(Collected data)
=== Begin Enclosure ===

(* ===== verification/StreamDescriptionProps.v ===== *)
(** * Properties of configurations and stream descriptions

    What [SalStreamConfiguration] promises (its comparison, its SRTP and DTLS
    attributes, the merge of attribute capabilities), then what
    [SalStreamDescription] promises: copies, and the creation of potential
    configurations. *)
From S2P Require Import Prelude SalTypes Payload SalStreamConfiguration ReferenceLib PotentialCfgGraph SalStreamDescription.

(** ** The crypto attribute *)

(** The suite is in the table of the library under that name. *)
Record known_suite {lib : MediaLib} (a : Z) (name : string) (params : option string) : Prop := {
  suite_named : ms_crypto_suite_to_name_params a = Some (name, params);
  suite_found : ms_crypto_suite_build_from_name_params name params = a;
  suite_valid : a <> MS_CRYPTO_SUITE_INVALID
}.

(** The bounds of the conversions that read the attribute. *)
Record fits_attribute (c : SalSrtpCryptoAlgo) (name : string) (params : option string) : Prop := {
  fits_tag : 0 <= tag c < 2 ^ 32;
  fits_name : is_token name /\ (String.length name <= 256)%nat;
  fits_key : is_token (master_key c) /\ (String.length (master_key c) <= 128)%nat /\ str_has "|" (master_key c) = false;
  fits_params : match params with
    | None => True
    | Some p => p <> EmptyString /\ (String.length p <= 256)%nat /\ str_all crypto_param_char p = true /\ head_is is_space p = false
    end
}.
(** The configuration has feedback attributes on the line. *)
Definition writes_feedback (this : SalStreamDescription) : bool :=
  enabled this && (SalStreamConfiguration.hasAvpf (getActualConfiguration this)
                   || SalStreamConfiguration.hasImplicitAvpf (getActualConfiguration this)).
Definition feedback_attributes (this : SalStreamDescription) : list belle_sdp_attribute :=
  if writes_feedback this
  then general_feedback (getActualConfiguration this) ++ specific_feedback (getActualConfiguration this) else [].

Definition session_xr_text (session_desc : belle_sdp_session_description) : string :=
  match belle_sdp_session_description_get_attribute session_desc "rtcp-xr" with
  | Some session_attribute => belle_sip_object_marshal session_attribute
  | None => EmptyString
  end.
Definition rtcp_xr_attributes (cfg : SalStreamConfiguration) (stream_enabled : bool)
    (session_desc : belle_sdp_session_description) : list belle_sdp_attribute :=
  if stream_enabled && xr_enabled (cfg_rtcp_xr cfg)
     && negb (String.eqb (session_xr_text session_desc) (belle_sip_object_marshal (create_rtcp_xr_attribute (cfg_rtcp_xr cfg))))
  then [create_rtcp_xr_attribute (cfg_rtcp_xr cfg)] else [].
Lemma write_rtcp_xr_list cfg b s m : write_rtcp_xr cfg b s m = with_attributes m (rtcp_xr_attributes cfg b s).
Proof.
  unfold write_rtcp_xr, rtcp_xr_attributes, session_xr_text. cbv zeta.
  destruct (b && xr_enabled _); cbn [andb]; [|by rewrite with_attributes_nil].
  destruct (negb _); [done|by rewrite with_attributes_nil].
Qed.

Definition text_attributes (name value : string) : list belle_sdp_attribute :=
  attribute_if (negb (str_empty value)) name (Some value).
Lemma write_text_list name value m :
  in_names typed_names name = false -> write_text name value m = with_attributes m (text_attributes name value).
Proof. by apply add_created_if. Qed.

Definition created_attributes (a : string * option string) : list belle_sdp_attribute :=
  match belle_sdp_attribute_create (fst a) (snd a) with
  | Some attr => [attr]
  | None => []
  end.
Definition custom_attributes (custom : SalCustomSdpAttribute) : list belle_sdp_attribute :=
  flat_map created_attributes (default [] custom).
Lemma write_custom_list custom m : write_custom custom m = with_attributes m (custom_attributes custom).
Proof.
  apply fold_with_attributes. intros m' a. unfold add_created, created_attributes.
  destruct (belle_sdp_attribute_create _ _); [done|by rewrite with_attributes_nil].
Qed.

(** ** The whole line *)

(** The attributes after those of the mime parameters. *)
Definition line_attributes (this : SalStreamDescription) (session_desc : belle_sdp_session_description)
    : list belle_sdp_attribute :=
  let cfg := getActualConfiguration this in
  crypto_attributes cfg ++ setup_attributes cfg ++ fingerprint_attributes cfg ++
  attribute_if ((cfg_haveZrtpHash cfg =? 1) && negb (str_empty (cfg_zrtphash cfg))) "zrtp-hash" (Some (cfg_zrtphash cfg)) ++
  direction_attributes (cfg_dir cfg) ++
  attribute_if (cfg_rtcp_mux cfg) "rtcp-mux" None ++
  mid_attributes cfg ++
  extension_attribute (cfg_mid_rtp_ext_header_id cfg) "urn:ietf:params:rtp-hdrext:sdes:mid" ++
  bundle_only_attributes cfg ++
  extension_attributes cfg ++ ssrc_attributes cfg ++ rtcp_attributes this ++
  attribute_if (cfg_set_nortpproxy cfg) "nortpproxy" (Some "yes") ++
  ice_attributes this ++ feedback_attributes this ++
  rtcp_xr_attributes cfg (enabled this) session_desc ++
  text_attributes "label" (sd_label this) ++ text_attributes "content" (sd_content this) ++
  custom_attributes (sd_custom_sdp_attributes this).

Lemma write_actual_list this m :
  write_actual this m = with_attributes m (
    let cfg := getActualConfiguration this in
    crypto_attributes cfg ++ setup_attributes cfg ++ fingerprint_attributes cfg ++
    attribute_if ((cfg_haveZrtpHash cfg =? 1) && negb (str_empty (cfg_zrtphash cfg))) "zrtp-hash" (Some (cfg_zrtphash cfg)) ++
    direction_attributes (cfg_dir cfg) ++
    attribute_if (cfg_rtcp_mux cfg) "rtcp-mux" None ++
    mid_attributes cfg ++
    extension_attribute (cfg_mid_rtp_ext_header_id cfg) "urn:ietf:params:rtp-hdrext:sdes:mid" ++
    bundle_only_attributes cfg ++
    extension_attributes cfg ++ ssrc_attributes cfg ++ rtcp_attributes this ++
    attribute_if (cfg_set_nortpproxy cfg) "nortpproxy" (Some "yes") ++ ice_attributes this).
Proof.
  unfold write_actual, write_zrtp_hash, write_rtcp_mux, write_nortpproxy. cbv zeta.
  rewrite write_cryptos_list, write_dtls_list, write_direction_list, write_mid_list, write_extensions_list,
    write_ssrc_list, write_rtcp_list, write_ice_list.
  rewrite !add_created_if by done. rewrite !with_attributes_app. by rewrite <- !app_assoc.
Qed.

(** The mime parameter of a payload type. *)
Definition mime_of_payload (ptime : Z) (pt : OrtpPayloadType) : belle_sdp_mime_parameter :=
  mkMimeParameter (mime_type pt) (number pt) (clock_rate pt)
    (if 0 <? channels pt then channels pt else -1) (recv_fmtp pt)
    (if 0 <? ptime then ptime else mime_ptime_unset) mime_max_ptime_unset.

Lemma append_mimes_frame ps m :
  exists formats attrs,
    fold_left belle_sdp_media_description_append_values_from_mime_parameter ps m =
      m <| media_formats := formats |> <| media_attributes := media_attributes m ++ attrs |> /\
    Forall (fun a => is_mime_attribute a = true) attrs.
Proof.
  revert m. induction ps as [|p ps IH]; intros m; cbn [fold_left].
  - exists (media_formats m), []. split; [destruct m; simpl; by rewrite app_nil_r|constructor].
  - destruct (append_mime_frame m p) as (f1 & a1 & H1 & Hf1).
    destruct (IH (belle_sdp_media_description_append_values_from_mime_parameter m p)) as (f2 & a2 & H2 & Hf2).
    exists f2, (a1 ++ a2). split; [|by apply Forall_app]. rewrite H2, H1. destruct m. simpl. by rewrite app_assoc.
Qed.

(** The line before its other attributes: its payload types and connection. *)
Definition payload_line (this : SalStreamDescription) : belle_sdp_media_description :=
  write_payloads (getActualConfiguration this)
    (belle_sdp_media_description_create (getTypeAsString this) (sd_rtp_port this) 1
       (SalStreamDescription.getProtoAsString this)).

Lemma payload_line_fold this :
  cfg_payloads (getActualConfiguration this) <> [] ->
  payload_line this =
  fold_left belle_sdp_media_description_append_values_from_mime_parameter
    (map (mime_of_payload (cfg_ptime (getActualConfiguration this))) (cfg_payloads (getActualConfiguration this)))
    (belle_sdp_media_description_create (getTypeAsString this) (sd_rtp_port this) 1
       (SalStreamDescription.getProtoAsString this)).
Proof.
  intros H. unfold payload_line, write_payloads. destruct (cfg_payloads _) as [|pt l]; [done|].
  cbn [is_nil negb]. generalize (pt :: l) as ps. intros ps.
  generalize (belle_sdp_media_description_create (getTypeAsString this) (sd_rtp_port this) 1
       (SalStreamDescription.getProtoAsString this)) as m.
  induction ps as [|q ps IH]; intros m; [done|]. cbn [map fold_left]. apply IH.
Qed.

Lemma payload_line_frame this :
  exists formats attrs,
    payload_line this =
      (belle_sdp_media_description_create (getTypeAsString this) (sd_rtp_port this) 1
         (SalStreamDescription.getProtoAsString this)) <| media_formats := formats |> <| media_attributes := attrs |> /\
    Forall (fun a => is_mime_attribute a = true) attrs.
Proof.
  destruct (cfg_payloads (getActualConfiguration this)) as [|pt l] eqn:E.
  - exists [0], []. unfold payload_line, write_payloads. rewrite E. done.
  - rewrite payload_line_fold by by rewrite E. apply (append_mimes_frame _ (belle_sdp_media_description_create _ _ _ _)).
Qed.

(** The connection the line has. *)
Definition line_connection (this : SalStreamDescription) (salMediaDesc : SalMediaDescription)
    : option belle_sdp_connection :=
  if negb (str_empty (sd_rtp_addr this)) && negb (String.eqb (sd_rtp_addr this) (md_addr salMediaDesc)) then
    let inet6 := str_has ":" (sd_rtp_addr this) in
    let connection := belle_sdp_connection_create (if inet6 then "IP6" else "IP4") (sd_rtp_addr this) in
    Some (if ms_is_multicast (sd_rtp_addr this) && negb inet6
          then connection <| cnx_ttl := cfg_ttl (getActualConfiguration this) |> else connection)
  else None.
Definition line_session (this : SalStreamDescription) (salMediaDesc : SalMediaDescription)
    (session_desc : belle_sdp_session_description) : belle_sdp_session_description :=
  if negb (str_empty (sd_rtp_addr this)) && negb (String.eqb (sd_rtp_addr this) (md_addr salMediaDesc))
     && ms_is_multicast (sd_rtp_addr this)
  then session_desc <| session_connection := None |> else session_desc.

=== End Enclosure ===

TASK TO CARRY OUT.
Reproduce the lines above, beginning at the line with "cfg_payloads (getActualConfiguration this) <>" and stopping after the line with "- exists [0], [].", exactly as they are.

WRITTEN RESPONSE.
  cfg_payloads (getActualConfiguration this) <> [] ->
  payload_line this =
  fold_left belle_sdp_media_description_append_values_from_mime_parameter
    (map (mime_of_payload (cfg_ptime (getActualConfiguration this))) (cfg_payloads (getActualConfiguration this)))
    (belle_sdp_media_description_create (getTypeAsString this) (sd_rtp_port this) 1
       (SalStreamDescription.getProtoAsString this)).
Proof.
  intros H. unfold payload_line, write_payloads. destruct (cfg_payloads _) as [|pt l]; [done|].
  cbn [is_nil negb]. generalize (pt :: l) as ps. intros ps.
  generalize (belle_sdp_media_description_create (getTypeAsString this) (sd_rtp_port this) 1
       (SalStreamDescription.getProtoAsString this)) as m.
  induction ps as [|q ps IH]; intros m; [done|]. cbn [map fold_left]. apply IH.
Qed.

Lemma payload_line_frame this :
  exists formats attrs,
    payload_line this =
      (belle_sdp_media_description_create (getTypeAsString this) (sd_rtp_port this) 1
         (SalStreamDescription.getProtoAsString this)) <| media_formats := formats |> <| media_attributes := attrs |> /\
    Forall (fun a => is_mime_attribute a = true) attrs.
Proof.
  destruct (cfg_payloads (getActualConfiguration this)) as [|pt l] eqn:E.
  - exists [0], []. unfold payload_line, write_payloads. rewrite E. done.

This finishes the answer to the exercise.